Similarly, nursing facilities are partnering in care coordination to keep patients from rehospitalization.

"We realized that the handoff from the hospital to the nursing home was a point of vulnerability where things could potentially fall through the cracks," Denise Remus, a nurse and chief quality officer for BayCare Health System in Florida, said in a St. Petersburg Times article today.

Although length of stay has decreased in recent years, patients are released to nursing homes earlier, according to the article.

Therefore, St. Anthony's Hospital, under BayCare Health System, worked with Pinellas Point Nursing and Rehabilitation to cut readmissions of heart failure patients. Nursing home staff monitored at-risk patients, running tests and screening for signs such as fever and confusion. Within six months, the partnership eliminated sepsis as a reason for readmission to St. Anthony's.

Similarly, long-term facility operator Signature HealthCARE this year launched a pilot program, TransitionalCARE, focusing on care between hospitals and nursing facilities, as well as from nursing facilities to the home. At Signature HealthCARE Saint Francis, in Memphis, Tenn., the transitional program has seen the number of patients readmitted to hospitals within 30 days fall from 28 percent to 13 percent since March, according to a column by Signature HealthCARE media relations manager Ben Adkins, published in McKnight's Long-term Care News & Assisted Living on Friday.

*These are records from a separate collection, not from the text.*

(* ===== verification/Registry.v ===== *)
(** * The registry of harnesses (placement/registry.go)

    Which placer runs a harness. A placer is a pointer: registering it replaces its session guard and its
    session set by the registry's, and the same placer may be offered to several registries or under
    several names. The first part models registration on a heap of placers; the second, the operations
    the registry routes, on the state its placers share. *)
From stdpp Require Import sorting.
From S2P Require Import Prelude GoErrors Api Canon EventLog Executions Approvals Harness Sinks Controller SessionGuard Placement.

(** ** Objects *)

(** A [*Placer]'s own fields: what it runs, and the guard and the session set it points to. *)
Record placerObj := mkPlacerObj { po_placer : Placer; po_guard : nat; po_sessions : nat }.
(** [sessionSet]. *)
Record sessionSet := mkSessionSet { set_live : gmap string (gset nat); set_checkpoints : gset string; shared : bool }.

Record Heap := mkHeap {
  placers : gmap nat placerObj;
  guards : gmap nat sessionGuard;
  sets : gmap nat sessionSet;
  nextObj : nat;
}.

Record Registry := mkRegistry {
  byName : gmap string nat;
  unavailable : gmap string goerr;
  static : gset string;
  reserved : gset string;
  defaultHarness : string;
  r_guard : nat;
  r_sessions : nat;
}.

Definition setBusy (s : sessionSet) : bool :=
  negb (bool_decide (set_live s = ∅)) || negb (bool_decide (set_checkpoints s = ∅)).

(** [New(backend, model, opts...)]. *)
Definition newPlacer (p : Placer) (h : Heap) : Heap * nat :=
  let n := nextObj h in
  (mkHeap (<[n := mkPlacerObj p n n]> (placers h)) (<[n := newSessionGuard]> (guards h))
     (<[n := mkSessionSet ∅ ∅ false]> (sets h)) (S n), n).

(** A placer may join: it belongs to no registry and nothing is in progress on it. *)
Definition joinError (name : string) (p : placerObj) (h : Heap) : option goerr :=
  if match sets h !! po_sessions p with Some s => shared s | None => false end
  then Some (EText "placer already belongs to another registry")
  else if match sets h !! po_sessions p with Some s => setBusy s | None => false end
       || match guards h !! po_guard p with Some g => guardBusy g | None => false end
  then Some (EText "placer has an operation in progress") else None.

Definition joinPlacer (ptr : nat) (r : Registry) (h : Heap) : Heap :=
  mkHeap (alter (fun p => mkPlacerObj (po_placer p) (r_guard r) (r_sessions r)) ptr (placers h)) (guards h) (sets h) (nextObj h).

(** [NewRegistry(defaultHarness, placers, opts...)]; [None] is a nil placer. Go visits the map in any
    order: which of several errors is reported depends on it. *)
Fixpoint namesError (ps : list (string * option nat)) : option goerr :=
  match ps with
  | [] => None
  | (name, p) :: rest =>
      if bool_decide (name = EmptyString) then Some (EText "harness name cannot be empty")
      else match p with None => Some (EText "harness has no placer") | Some _ => namesError rest end
  end.
Fixpoint placersError (ps : list (string * option nat)) (h : Heap) : option goerr :=
  match ps with
  | [] => None
  | (name, None) :: rest => placersError rest h
  | (name, Some ptr) :: rest =>
      match placers h !! ptr with
      | Some p => match joinError name p h with Some e => Some e | None => placersError rest h end
      | None => placersError rest h
      end
  end.
Fixpoint registerAll (ps : list (string * option nat)) (rh : Registry * Heap) : Registry * Heap :=
  match ps with
  | [] => rh
  | (name, None) :: rest => registerAll rest rh
  | (name, Some ptr) :: rest =>
      let '(r, h) := rh in
      registerAll rest
        (mkRegistry (<[name := ptr]> (byName r)) (unavailable r) ({[name]} ∪ static r) (reserved r) (defaultHarness r)
           (r_guard r) (r_sessions r), joinPlacer ptr r h)
  end.
Definition WithReservedNames (names : list string) (r : Registry) : Registry :=
  mkRegistry (byName r) (unavailable r) (static r) (list_to_set names ∪ reserved r) (defaultHarness r) (r_guard r) (r_sessions r).

Definition NewRegistry (defaultHarness : string) (ps : gmap string (option nat)) (names : list string) (h : Heap)
    : Heap * res Registry :=
  let list := map_to_list ps in
  if bool_decide (ps = ∅) then (h, Err (EText "registry needs at least one harness"))
  else match namesError list with
  | Some e => (h, Err e)
  | None =>
      if bool_decide (defaultHarness = EmptyString) then (h, Err (EText "registry needs a default harness"))
      else if bool_decide (ps !! defaultHarness = None) then (h, Err (EText "default harness is not registered"))
      else
        let n := nextObj h in
        let r := mkRegistry ∅ ∅ ∅ ∅ defaultHarness n n in
        let h := mkHeap (placers h) (<[n := newSessionGuard]> (guards h)) (<[n := mkSessionSet ∅ ∅ true]> (sets h)) (S n) in
        match placersError list h with
        | Some e => (h, Err e)
        | None => let '(r, h) := registerAll list (r, h) in (h, Ok (WithReservedNames names r))
        end
  end.

(** [Static], [Reserved]. *)
Definition Static (r : Registry) (name : string) : bool := bool_decide (name ∈ static r).
Definition Reserved (r : Registry) (name : string) : bool := bool_decide (name ∈ static r) || bool_decide (name ∈ reserved r).

Definition harnessExists : goerr := EWrap "harness" (ESentinel ErrHarnessExists).

(** The refusals [Add] and [MarkUnavailable] share. *)
Definition nameError (r : Registry) (name : string) : option goerr :=
  if Reserved r name then Some (EWrap "reserved for a static harness" (ESentinel ErrHarnessExists))
  else if bool_decide (byName r !! name <> None) then Some harnessExists
  else if bool_decide (unavailable r !! name <> None) then Some harnessExists
  else None.

(** [Add(name, p)]. *)
Definition Add (name : string) (p : option nat) (r : Registry) (h : Heap) : (Registry * Heap) * res unit :=
  match p with
  | None => ((r, h), Err (EText "Add needs a name and a placer"))
  | Some ptr =>
      if bool_decide (name = EmptyString) then ((r, h), Err (EText "Add needs a name and a placer"))
      else match nameError r name with
      | Some e => ((r, h), Err e)
      | None =>
          let r' := mkRegistry (<[name := ptr]> (byName r)) (unavailable r) (static r) (reserved r) (defaultHarness r)
                      (r_guard r) (r_sessions r) in
          match placers h !! ptr with
          | None => ((r, h), Err (EText "unreachable: a pointer to a placer"))
          | Some p =>
              if bool_decide (po_sessions p = r_sessions r) then ((r', h), Ok tt)
              else match joinError name p h with
              | Some e => ((r, h), Err e)
              | None => ((r', joinPlacer ptr r h), Ok tt)
              end
          end
      end
  end.

(** [MarkUnavailable(name, cause)]. *)
Definition MarkUnavailable (name : string) (cause : option goerr) (r : Registry) : Registry * res unit :=
  match cause with
  | None => (r, Err (EText "MarkUnavailable needs a name and a cause"))
  | Some e =>
      if bool_decide (name = EmptyString) then (r, Err (EText "MarkUnavailable needs a name and a cause"))
      else match nameError r name with
      | Some err => (r, Err err)
      | None => (mkRegistry (byName r) (<[name := e]> (unavailable r)) (static r) (reserved r) (defaultHarness r)
                   (r_guard r) (r_sessions r), Ok tt)
      end
  end.

(** [sort.Strings]: by bytes. *)
Definition strLe (a b : string) : Prop := String.leb a b = true.
#[export] Instance strLe_dec a b : Decision (strLe a b).
Proof. unfold strLe. apply _. Defined.
Definition sortStrings (names : list string) : list string := merge_sort strLe names.

(** [StaticNames], [ReservedNames], [Names]: the keys of the maps, sorted. *)
Definition StaticNames (r : Registry) : list string := sortStrings (elements (static r)).
Definition ReservedNames (r : Registry) : list string :=
  sortStrings (StaticNames r ++ filter (fun name => negb (Static r name)) (elements (reserved r))).
Definition Names (r : Registry) : list string :=
  sortStrings ((map_to_list (byName r)).*1 ++ (map_to_list (unavailable r)).*1).

(** [Has(name)]. *)
Definition Has (r : Registry) (name : string) : bool :=
  bool_decide (byName r !! name <> None) || bool_decide (unavailable r !! name <> None).

(** [For(harness)]. *)
Definition For (r : Registry) (harness : string) : res nat :=
  let harness := if bool_decide (harness = EmptyString) then defaultHarness r else harness in
  match unavailable r !! harness with
  | Some cause => Err (EJoin "harness" [ESentinel ErrHarnessUnservable; cause])
  | None =>
      match byName r !! harness with
      | Some p => Ok p
      | None => Err (EWrap "registered" (ESentinel ErrUnknownHarness))
      end
  end.

(** [Default()]. *)
Definition Default (r : Registry) : string := defaultHarness r.

(** ** Routing

    All placers of a registry share its guard and its session set, the ones in [PState]; a registered
    pointer is resolved in the heap. *)
Section Routing.
Context `{Host} `{Encoding} `{PlacementHost} {S : Type} `{Store S}.
Abbreviation P := (PState S).
Variables (r : Registry) (h : Heap).

(** [registryResumeConfig]: the check, a closure of the caller; whether there is an observer; the
    expected head. *)
Record registryResumeConfig := mkRegistryResumeConfig {
  reg_check : option (string -> M P goerr unit);
  reg_onRecord : bool;
  reg_onDelta : bool;
  reg_expectedLastSeq : option Z;
}.

Definition placerAt (name : string) : res Placer :=
  match For r name with
  | Ok ptr => match placers h !! ptr with Some p => Ok (po_placer p) | None => Err (EText "unreachable: a pointer to a placer") end
  | Err e => Err e
  end.

(** The name to route by, and the placer behind it: a recorded name that is unknown is a recovery
    precondition. *)
Definition routeName (recorded : option string) (sessionDefaultName : string) : string :=
  let name := default sessionDefaultName recorded in
  if bool_decide (name = EmptyString) then defaultHarness r else name.
Definition route (recorded : option string) (sessionDefaultName : string) : res (string * Placer) :=
  let name := routeName recorded sessionDefaultName in
  match placerAt name with
  | Ok p => Ok (name, p)
  | Err e =>
      Err (if (if recorded is Some _ then true else false) && errors_Is e ErrUnknownHarness
           then EJoin "recorded harness" [ESentinel ErrRecordedHarnessNotServed; e] else e)
  end.
Definition runCheck (cfg : registryResumeConfig) (name : string) : M P goerr unit :=
  match reg_check cfg with Some check => check name | None => mret tt end.

(** The harness of a recorded invocation, unless it is empty. *)
Definition recordedHarness (x : option ExecutionStart) : option string :=
  match x with
  | Some x => if bool_decide (es_Harness x = EmptyString) then None else Some (es_Harness x)
  | None => None
  end.

(** [WithSessionGuard] and [WithSessionRead]. *)
Definition WithSessionGuard {A} (uid : string) (operation : M P goerr A) : M P goerr A :=
  withGuard (fun e => e) uid guardDelete operation.
Definition WithSessionRead {A} (uid : string) (operation : M P goerr A) : M P goerr A :=
  withGuard (fun e => e) uid guardRead operation.

(** [Registry.Resume(ctx, log, sessionUID, sessionDefaultName, opts...)]. *)
Definition registry_Resume (cfg : registryResumeConfig) (uid sessionDefaultName : string) : M P goerr unit :=
  withGuard (fun e => e) uid guardOperation (
    do! onStore st_CheckWritable in
    do! checkResumeHead (reg_expectedLastSeq cfg) in
    let! state := onStore (InspectApproval 0) in
    if match state with Some s => as_Inherited s && isNil (as_Receipt s) | None => false end
    then throw (ESentinel ErrInheritedToolIntent)
    else
      let! invocation := onWorldP ResumeInvocation in
      let! np := lift (route (recordedHarness invocation) sessionDefaultName) in
      let '(name, p) := (np : string * Placer) in
      do! runCheck cfg name in
      let resumeCfg := mkResumeConfig name (reg_onRecord cfg) (reg_onDelta cfg) (reg_expectedLastSeq cfg) in
      do! resumeApproval p uid state resumeCfg in
      resume p resumeCfg uid).

(** [Registry.Approve(ctx, log, sessionUID, decision)] at wall-clock time [now]. *)
Definition registry_Approve (now : Z) (uid : string) (d : ApprovalDecision) : M P goerr Record_ :=
  withGuard (fun e => e) uid guardOperation (withCheckpoint uid (onStore (Approve now d))).

(** The recorded harness of an owned approval without a receipt. *)
Definition suspendRecorded (state : option ApprovalState) : option string :=
  match state with
  | Some s => if negb (as_Inherited s) && isNil (as_Receipt s) then recordedHarness (as_Invocation s) else None
  | None => None
  end.

(** [Registry.Suspend(ctx, log, sessionUID, sessionDefaultName, opts...)]. *)
Definition registry_Suspend (cfg : registryResumeConfig) (uid sessionDefaultName : string) : M P goerr SnapshotRef :=
  withGuard (fun e => e) uid guardOperation (
    do! onStore st_CheckWritable in
    let! state := onStore (InspectApproval 0) in
    let! np := lift (route (suspendRecorded state) sessionDefaultName) in
    let '(name, p) := (np : string * Placer) in
    do! runCheck cfg name in
    withCheckpoint uid (suspend p uid None)).
End Routing.
(** Entering one placer. *)
Lemma enter_one name ptr ps r h : entering ((name, Some ptr) :: ps) r h ->
  let r1 := mkRegistry (<[name := ptr]> (byName r)) (unavailable r) ({[name]} ∪ static r) (reserved r) (defaultHarness r) (r_guard r) (r_sessions r) in
  entering ps r1 (joinPlacer ptr r h) /\
  forall r2, r_sessions r2 <> r_sessions r -> shares_inv h r2 -> shares_inv (joinPlacer ptr r h) r2.
Proof.
  intros [Hh Hs Hf Hst Htodo]. cbn. destruct (Htodo name ptr) as (po & Hpo & Hnot); [by left|].
  split; [|intros r2 Hne; by eapply join_shares_other].
  assert (Hs1 : shares_inv (joinPlacer ptr r h) r) by by apply join_shares_own.
  split; [by apply join_heap| |done| |]; cbn.
  - destruct (shares_insert name ptr (mkPlacerObj (po_placer po) (r_guard r) (r_sessions r)) (joinPlacer ptr r h) r) as [? ? ?];
      [cbn; by rewrite lookup_alter_eq, Hpo|done|done|]. by split.
  - intros n. rewrite lookup_insert_is_Some, elem_of_union, elem_of_singleton, Hst.
    destruct (decide (name = n)); [naive_solver|]. naive_solver.
  - intros n q Hin. destruct (Htodo n q) as (po2 & Hpo2 & Hnot2); [by right|]. destruct (decide (ptr = q)) as [->|Hne].
    + eexists. rewrite lookup_alter_eq, Hpo2. split; [done|]. by right.
    + exists po2. rewrite lookup_alter_ne by done. done.
Qed.

Lemma registerAll_inv ps : forall r h r' h', entering ps r h -> registerAll ps (r, h) = (r', h') ->
  entering [] r' h' /\ sameRest r r' /\ (forall name, name ∈ static r -> name ∈ static r') /\
  (forall name ptr, (name, Some ptr) ∈ ps -> name ∈ static r') /\
  forall r2, r_sessions r2 <> r_sessions r -> shares_inv h r2 -> shares_inv h' r2.
Proof.
  induction ps as [|[name [ptr|]] ps IH]; intros r h r' h' Hen; cbn [registerAll].
  - intros [= <- <-]. split; [done|]. split; [done|]. split; [done|]. split; [|done]. intros ? ? Hin. by apply not_elem_of_nil in Hin.
  - intros Hr. destruct (enter_one _ _ _ _ _ Hen) as [Hen1 Hother1]. destruct (IH _ _ _ _ Hen1 Hr) as (Hen' & Hrest & Hmono & Hin & Hother).
    split; [done|]. split; [done|]. split; [intros n Hn; apply Hmono; cbn; set_solver|]. split.
    + intros n q [[= -> ->]|Hq]%elem_of_cons; [apply Hmono; cbn; set_solver|by eapply Hin].
    + intros r2 Hne Hs. apply Hother; [done|]. by apply Hother1.
  - intros Hr. destruct Hen as [? ? ? ? Htodo]. destruct (IH r h r' h') as (Hen' & Hrest & Hmono & Hin & Hother); [split; try done|done|].
    + intros n q Hq. apply (Htodo n q). by right.
    + split; [done|]. split; [done|]. split; [done|]. split; [|done]. intros n q [?|Hq]%elem_of_cons; [done|by eapply Hin].
Qed.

Three transitional coaches provide six coaching sessions during the patient's stay, helping them understand their diagnosis and medications to help manage their own health.

"This program has allowed us to partner with hospitals for a shared commitment to improve the continuum of care, which has shown to reduce hospital readmissions," said Kara Plaks, Business Development Leader for Signature's Post Acute division.

Hospital readmission rates cost Memphis $71 million in 2009, according to a new report from Qsource, a Tennessee quality improvement organization.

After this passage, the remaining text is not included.